Now then, he thought. The skirmish line advances, I wipe them out; while our engines are rewinding, they push forward the mobile batteries so that they're in range. I loose a volley that gets rid of all their scorpion crews, but when we're all down again, they send up replacement crews to span and align their scorpions. If I'm quick, maybe I'll get those crews too, but there'll be a third wave, and a fourth. Sooner or later they'll get off their shot; I'll lose crewmen, which'll slow down my rate of fire as I replace them. Whoever runs out of scorpion crewmen first will lose the war. And that's all there is to it.
(He paused for a moment to consider the sheer scale of the enterprise he was committing himself to. Not tens of deaths but hundreds, not hundreds but thousands, not thousands but tens of thousands; each death caused by a wound, a tearing of flesh, smashing of bone, pouring out of blood, an experience of intense pain. He'd seen death several hundred times, the moment when the light went out in the eyes of an animal because of some action of his, at which point the shudders and twitches were simply mechanical, no longer controlled by a living thing. Each of those deaths he could justify in terms of meat harvested, crops preserved from damage, honour given and respectfully taken-there were times when he found it hard to believe any of those justifications,' but he knew somehow that what he was doing was clean and legitimate. Now he was going to see death on a scale he couldn't begin to imagine, and the justification-which should have been self-evident-seemed elusive. Why kill ten thousand Mezentines, he asked himself, when the outcome is inevitable and the city is doomed to fall? Why should any human being kill another, given that the flesh and the hide are not used, and no trophy is taken? All he could find to shield himself with against these thoughts was a banal they started it, and the illogical, incredible fact that unless he killed them, all of them, they were going to wreck his city and murder his people. Because there's no alternative; it was a reason, not a justification, on a par with a parent's because I say so, something he had to obey but could neither understand nor respect. It was no job for a gentleman, even though it was the proper occupation of the lesser Ducas-but not to command, not to be in charge and accept responsibility. He hadn't been born to that; Miel had, and that was what he was there for. Except that he wasn't; why was that? he wondered.)

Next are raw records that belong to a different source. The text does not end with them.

(** * GeometryFilters: a shallow embedding of Source/Core/GeometryFilters.js

  The mesh filters of [GeometryFilters] are translated function by
  function.  JavaScript arrays are finite maps from integer keys to
  elements together with a [length]; objects used as tables are finite
  maps or association lists (when the [for ... in] order matters);
  [throw] is an error result. *)

From stdpp Require Import gmap strings list fin_maps.
From Stdlib Require Import ZArith Lia.

Open Scope Z_scope.

(** ** Exceptions *)

Inductive error :=
  | DeveloperError (message : string)
  | RuntimeError (message : string)
  | TypeError.

Inductive result (A : Type) :=
  | Ok (a : A)
  | Throw (e : error).
Arguments Ok {A} _.
Arguments Throw {A} _.

Global Instance result_ret : MRet result := λ A a, Ok a.
Global Instance result_bind : MBind result := λ A B k r,
  match r with
  | Ok a => k a
  | Throw e => Throw e
  end.

(** A loop body run over the successive values of the loop variable; the
    first [throw] leaves the loop. *)
Fixpoint foldM {A S} (body : S → A → result S) (s : S) (l : list A) : result S :=
  match l with
  | [] => Ok s
  | x :: l' => s' ← body s x; foldM body s' l'
  end.

(** [rounds] values from [start] on, [step] apart. *)
Fixpoint count_from (rounds : nat) (start step : Z) : list Z :=
  match rounds with
  | O => []
  | S rounds => start :: count_from rounds (start + step) step
  end.

(** The values taken by [i] in [for (i = start; i < stop; i += step)],
    for a positive [step]. *)
Definition for_range (start stop step : Z) : list Z :=
  count_from (Z.to_nat ((stop - start + step - 1) `div` step)) start step.

(** ** JavaScript arrays

    [arr_props] holds the integer-keyed properties (negative keys are
    ordinary properties that do not count towards [length]); a missing key
    reads as [undefined], written [None].  Assigning [undefined] to a key
    is modelled by removing it: the source only ever reads arrays through
    [a[k]] and [a.length], which cannot tell the two apart.  Keys are
    integers below 2^32 - 1, the range of array indices. *)

Record jsarray (A : Type) := JsArray {
  arr_len : N;
  arr_props : gmap Z A
}.
Arguments JsArray {A} _ _.
Arguments arr_len {A} _.
Arguments arr_props {A} _.

Section JsArray.
Context {A : Type}.

(** [a.length] *)
Definition arr_length (a : jsarray A) : Z := Z.of_N (arr_len a).

(** [[]] *)
Definition arr_empty : jsarray A := JsArray 0 ∅.

(** [new Array(n)] *)
Definition arr_new (n : Z) : jsarray A := JsArray (Z.to_N n) ∅.

(** [a[k]] *)
Definition arr_get (a : jsarray A) (k : Z) : option A := arr_props a !! k.

(** [a[k]] where the key itself may be [undefined] *)
Definition arr_get_at (a : jsarray A) (k : option Z) : option A :=
  k ≫= arr_get a.
(** * memex.models.annotation: the [Annotation] model

    A shallow embedding of [src/memex/models/annotation.py].  The model
    class is a record of column values; the hybrid properties [text] and
    [target_uri] are a getter and a setter over the private columns
    [_text], [_text_rendered], [_target_uri] and [_target_uri_normalized];
    [parent_id] and [thread_root_id] are read-only properties computed from
    [references] and [id].

    The two collaborators [markdown.render] and [uri.normalize] live in
    other modules of the package; the development is parametric in them. *)

From Stdlib Require Import ZArith Ascii.
From stdpp Require Import base option list strings gmap.

Local Open Scope string_scope.
Local Open Scope Z_scope.

(** ** Python values stored in the columns *)

(** [types.URLSafeUUID]: a UUID, seen from Python as a URL-safe string. *)
Definition ident : Type := string.

(** [sa.DateTime]: a point in time, in seconds since the epoch. *)
Definition datetime : Type := Z.

(** [pg.JSONB] and [types.AnnotationSelectorJSONB]: serialisable data. *)
#[local] Unset Elimination Schemes.
Inductive json : Type :=
| JNull
| JBool (b : bool)
| JNumber (n : Z)
| JString (s : string)
| JArray (items : list json)
| JObject (members : list (string * json)).
#[local] Set Elimination Schemes.

(** ** Exceptions *)

Inductive exn : Type :=
| IndexError
| TypeError
| AttributeError.

Inductive result (A : Type) : Type :=
| Return (v : A)
| Raise (e : exn).
Arguments Return {A} v.
Arguments Raise {A} e.

#[global] Instance result_ret : MRet result := fun A v => Return v.
#[global] Instance result_bind : MBind result := fun A B f m =>
  match m with
  | Return v => f v
  | Raise e => Raise e
  end.

(** ** The model class

    Every attribute of a Python instance may hold [None], whatever the
    [nullable] flag of its column says: the flag is a constraint of the
    table, checked when the row is written.  Each field is therefore an
    [option].  The [document] relationship is resolved by the session
    from [document_id] and adds no column. *)
Record Annotation : Type := mkAnnotation {
  id : option ident;
  created : option datetime;
  updated : option datetime;
  userid : option string;
  groupid : option string;
  _text : option string;
  _text_rendered : option string;
  tags : option (list string);
  shared : option bool;
  _target_uri : option string;
  _target_uri_normalized : option string;
  target_selectors : option (list json);
  references : option (list ident);
  extra : option (gmap string json);
  deleted : option bool;
  document_id : option Z
}.
(* ===== verification/_CoqProject ===== *)
-Q . S2P
Prelude.v
SizeClass.v
Memory.v
Extents.v
AllocSpec.v
Page.v
Magazine.v
Treiber.v
Metadata.v
Metrics.v
Headers.v
AllocCore.v
SimpleCache.v
SimpleLists.v
SimpleSafe.v
SimpleAllocator.v
Global.v
GlobalInv.v
GlobalCache.v
GlobalSafe.v
Allocator.v
Abi.v
FreeList.v
Slab.v
Buddy.v
ThreadLocal.v
GlobalPool.v
RingBuffer.v
SupportCore.v
TagManager.v
HardwareTags.v
PageTable.v
Compactor.v
Text.v
Rounding.v
Exporter.v
Counting.v
Interleave.v
Process.v
Sharing.v
ProcessSafe.v
Threads.v
ThreadViews.v
ThreadActions.v
ThreadPools.v
ThreadNodes.v
ThreadSafe.v
Settling.v
Concurrent.v
Completion.v
Typing.v
ProcessCounts.v
ThreadCounts.v
SimpleThreads.v
SimpleViews.v
SimpleActions.v
SimpleGlobals.v
SimpleCalls.v
SimpleConcurrent.v
SimpleCounts.v
UnitTests.v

They were closing; they were only yards from the white posts; they were the quarry walking into the snare. Jarnac took a deep breath, sucked it in, found it impossible to let it go, because when he did so, he'd be saying the word, loose, that would kill all those people. Could he really do that, exterminate thousands of creatures with just one word, like a god or a magician in a story?
'Loose,' he said, and the scorpions bucked all along the wall. The sounds they made were the slider crashing home against the stop, a thump of steel on wood, and the hiss of the bolt forcibly parting the air. All around him, men were exploding into action, arching their backs as they worked frantically at windlasses, swirling and flickering like dancers as they picked up and loaded bolts, jumped clear as the sear dropped and the slider flew forward again. He pressed against the battlement and looked down, in time to see the cloud of bolts lift, a shimmering, insubstantial thing that fell like a net. The enemy were flattened like trampled grass, as if an invisible foot was stamping on them. They weren't people, of course; they were blades of grass, or ants, or bees swarming; not a thousand creatures who resembled him closely but one composite, collective thing, belonging to the species enemy. The bolt-cloud lifted again and blurred his view.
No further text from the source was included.